Banks and brokers continue to be financed in precarious ways, often through the kinds of asset repurchase agreements that brought down Wall Street in 2008. And money market funds, an open sore of systemic risk, haven't been fixed.

These fixes would also make the asset managers much safer entities. As Steve G. Cecchetti and Kermit L. Schoenholtz, economists who write the Money and Banking blog, point out, if regulators managed to address the systemic risks posed by the activities and products that asset managers offer, then the risks posed by the companies themselves would be sharply diminished, if not eliminated.

The good news for the asset managers is that nothing is happening immediately. The Financial Stability Oversight Council is merely studying the question and hasn't reached a conclusion, whining from Mr. Fink notwithstanding. Washington takes studying as seriously as Torah students do, as an end in and of itself.

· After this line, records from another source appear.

(** The certificate of the second endpoint removes that of the first. *)
Lemma second_endpoint_drops_first :
  let certs e w := (run sim (ReconcileEndpointCert certController (res (cl_infra cluster)) (an_endpoint e "") ()) w []).1.1 in
  let shared w e := match cl_secrets w !! "default-infra.project-certs" with
                    | Some s => bool_decide (is_Some (data s (cfg_crt (endpoint_config (an_endpoint e ""))))) | None => false end in
  let w1 := certs "first" with_authority in
  let w2 := certs "second" w1 in
  (shared w1 "first", shared w2 "first", shared w2 "second") = (true, false, true).
Proof. by vm_compute. Qed.

(** A first certificate may outlive the authority. *)
Lemma certificate_outlives_authority :
  let late := {| cl_clock := cl_clock cluster + (24 * 30 - 2) * Hour; cl_address := cl_address cluster; cl_endpoint := cl_endpoint cluster;
                 cl_project := cl_project cluster; cl_infra := cl_infra cluster; cl_secrets := cl_secrets with_authority |} in
  match (run sim (applyCertSecret certController (new_secret "s") the_authority shared_config "host" ["host"] ()) late []).2,
        getCertExpiryDate (data the_authority "tls.crt") with
  | Some (_, inr (_, info)), inr caExpiry => (caExpiry <? ci_NotAfter info)%Z = true
  | _, _ => False
  end.
Proof. by vm_compute. Qed.

(** The requests to configure an address, and the phases that are written. *)
Definition is_sync_address (ev : event kube) : bool := match ev with Ev e _ => match e with SyncAddress _ _ => true | _ => false end end.
Definition address_phase (ev : event kube) : option string :=
  match ev with Ev e _ => match e with UpdateAddressStatus a => Some (as_Phase (a_Status (res a))) | _ => None end end.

The bad news is that the fight has exposed a sorry regulatory pettiness, largely from the S.E.C.

It's not a scandal if the Financial Stability Oversight Council decides to pass, said Erik Gerding, a University of Colorado law professor. "The F.S.O.C. does have to set priorities for which sources of systemic risk are the most troubling," he said.

The problem with the public fight is that it could appear that the oversight council is weak, he added. "The question becomes more political: Would the Beltway and Wall Street perceive that as the F.S.O.C. blinking or backing down in the face of S.E.C. and industry resistance?"

The infighting is particularly unfortunate because the Financial Stability Oversight Council has been attacked and reviled by the right. An S.E.C. commissioner gave a speech on Tuesday, labeling the council the Firing Squad on Capitalism. The S.E.C. is undermining financial regulation with its public and needless antagonism. And the S.E.C. already lacks credibility. Things haven't gotten better under Ms. White. The agency took a Financial Stability Oversight Council report published last fall on asset managers and put it out for public comment, a gratuitous poke in the eye. And the S.E.C. has a long, proud history of demonstrating its incapacity to identify systemic risks.

And it's all the worse because the S.E.C. has been dragging its feet on finishing Dodd-Frank rules or proposing half-measures, such as its rules on derivatives and money market funds.

So the regulators have work to do. They can leave Mr. Fink alone for now.